%%
(** [ls] never leaves the context open: with a [closeError] that returns
    normally its last call is [closeOk], whatever it closed with before. *)
Lemma ls_always_calls_closeOk (cx : ExecuteContext) (fs0 : FS) :
  closeErrorResult cx = ReturnsUndefined →
  ∃ evs : list (Event Path), run (Ls.main cx) fs0 tt = evs ++ [CloseOk].
Proof.
  intros Hret. unfold run, Ls.main. unfold then_ at 1. unfold ready, emit at 1.
  cbn [fst snd fs trace vars].
  destruct (arg_help cx).
  - by exists [Ready; Write Ls.usage].
  - destruct (listNext_ends_with_closeOk cx (getArg_list cx [getPwd cx]) Hret
                {| fs := fs0; trace := [] ++ [Ready]; vars := tt |})
      as (fs' & evs & ->).
    exists ([Ready] ++ evs). cbn [snd trace]. by rewrite <-!app_assoc.
Qed.

End CloseOnce.

(** ** ls with a closeError that rejects *)

Section LsRejecting.
Context {Path FS : Type}.
Context `{DateHost} `{ModeHost} `{PathHost Path} `{FileSystemManager Path FS}.

(** A target either is written without a closing call, or ends in
    [closeError]. *)
Lemma listPathSpec_outcome (cx : ExecuteContext) (pathSpec : string)
    (w : World Path FS unit) :
  ∃ fs' evs,
    closes evs = [] ∧
    (Ls.listPathSpec cx pathSpec w =
       (Fulfilled tt, {| fs := fs'; trace := trace w ++ evs; vars := vars w |}) ∨
     ∃ e,
       Ls.listPathSpec cx pathSpec w =
         (match closeErrorResult cx with
          | ReturnsUndefined => Fulfilled tt
          | ReturnsRejected => Rejected e
          end,
          {| fs := fs'; trace := trace w ++ evs ++ [CloseError e];
             vars := vars w |})).
Proof.
  set (path := Path_abs (getPwd cx) pathSpec).
  destruct (fsm_list path (fs w)) as [[lr|e] fs1] eqn:Hlist.
  - destruct (listing_text_defined path lr) as (lines & _ & _ & Htext).
    eexists fs1, [Fs (CList path); Write _]. split; [done|]. left.
    rewrite (listPathSpec_dir cx pathSpec w lr fs1 _ Hlist Htext).
    by rewrite <-app_assoc.
  - destruct (test TypeMismatch e) eqn:Htm.
    + destruct (fsm_stat path fs1) as [[stat|e'] fs2] eqn:Hstat.
      * eexists fs2, [Fs (CList path); Fs (CStat path); Write _].
        split; [done|]. left.
        rewrite (listPathSpec_file cx pathSpec w e fs1 fs2 stat Hlist Htm Hstat).
        by rewrite <-!app_assoc.
      * exists fs2, [Fs (CList path); Fs (CStat path)]. split; [done|].
        right. exists e'.
        rewrite (listPathSpec_stat_fails cx pathSpec w e e' fs1 fs2 Hlist Htm Hstat).
        by rewrite <-!app_assoc.
    + exists fs1, [Fs (CList path)]. split; [done|]. right. exists e.
      rewrite (listPathSpec_list_fails cx pathSpec w e fs1 Hlist Htm).
      by rewrite <-!app_assoc.
Qed.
%%
Retype the records above in full. Every word should match.

(** [ls] never leaves the context open: with a [closeError] that returns
    normally its last call is [closeOk], whatever it closed with before. *)
Lemma ls_always_calls_closeOk (cx : ExecuteContext) (fs0 : FS) :
  closeErrorResult cx = ReturnsUndefined →
  ∃ evs : list (Event Path), run (Ls.main cx) fs0 tt = evs ++ [CloseOk].
Proof.
  intros Hret. unfold run, Ls.main. unfold then_ at 1. unfold ready, emit at 1.
  cbn [fst snd fs trace vars].
  destruct (arg_help cx).
  - by exists [Ready; Write Ls.usage].
  - destruct (listNext_ends_with_closeOk cx (getArg_list cx [getPwd cx]) Hret
                {| fs := fs0; trace := [] ++ [Ready]; vars := tt |})
      as (fs' & evs & ->).
    exists ([Ready] ++ evs). cbn [snd trace]. by rewrite <-!app_assoc.
Qed.

End CloseOnce.

(** ** ls with a closeError that rejects *)

Section LsRejecting.
Context {Path FS : Type}.
Context `{DateHost} `{ModeHost} `{PathHost Path} `{FileSystemManager Path FS}.

(** A target either is written without a closing call, or ends in
    [closeError]. *)
Lemma listPathSpec_outcome (cx : ExecuteContext) (pathSpec : string)
    (w : World Path FS unit) :
  ∃ fs' evs,
    closes evs = [] ∧
    (Ls.listPathSpec cx pathSpec w =
       (Fulfilled tt, {| fs := fs'; trace := trace w ++ evs; vars := vars w |}) ∨
     ∃ e,
       Ls.listPathSpec cx pathSpec w =
         (match closeErrorResult cx with
          | ReturnsUndefined => Fulfilled tt
          | ReturnsRejected => Rejected e
          end,
          {| fs := fs'; trace := trace w ++ evs ++ [CloseError e];
             vars := vars w |})).
Proof.
  set (path := Path_abs (getPwd cx) pathSpec).
  destruct (fsm_list path (fs w)) as [[lr|e] fs1] eqn:Hlist.
  - destruct (listing_text_defined path lr) as (lines & _ & _ & Htext).
    eexists fs1, [Fs (CList path); Write _]. split; [done|]. left.
    rewrite (listPathSpec_dir cx pathSpec w lr fs1 _ Hlist Htext).
    by rewrite <-app_assoc.
  - destruct (test TypeMismatch e) eqn:Htm.
    + destruct (fsm_stat path fs1) as [[stat|e'] fs2] eqn:Hstat.
      * eexists fs2, [Fs (CList path); Fs (CStat path); Write _].
        split; [done|]. left.
        rewrite (listPathSpec_file cx pathSpec w e fs1 fs2 stat Hlist Htm Hstat).
        by rewrite <-!app_assoc.
      * exists fs2, [Fs (CList path); Fs (CStat path)]. split; [done|].
        right. exists e'.
        rewrite (listPathSpec_stat_fails cx pathSpec w e e' fs1 fs2 Hlist Htm Hstat).
        by rewrite <-!app_assoc.
    + exists fs1, [Fs (CList path)]. split; [done|]. right. exists e.
      rewrite (listPathSpec_list_fails cx pathSpec w e fs1 Hlist Htm).
      by rewrite <-!app_assoc.
Qed.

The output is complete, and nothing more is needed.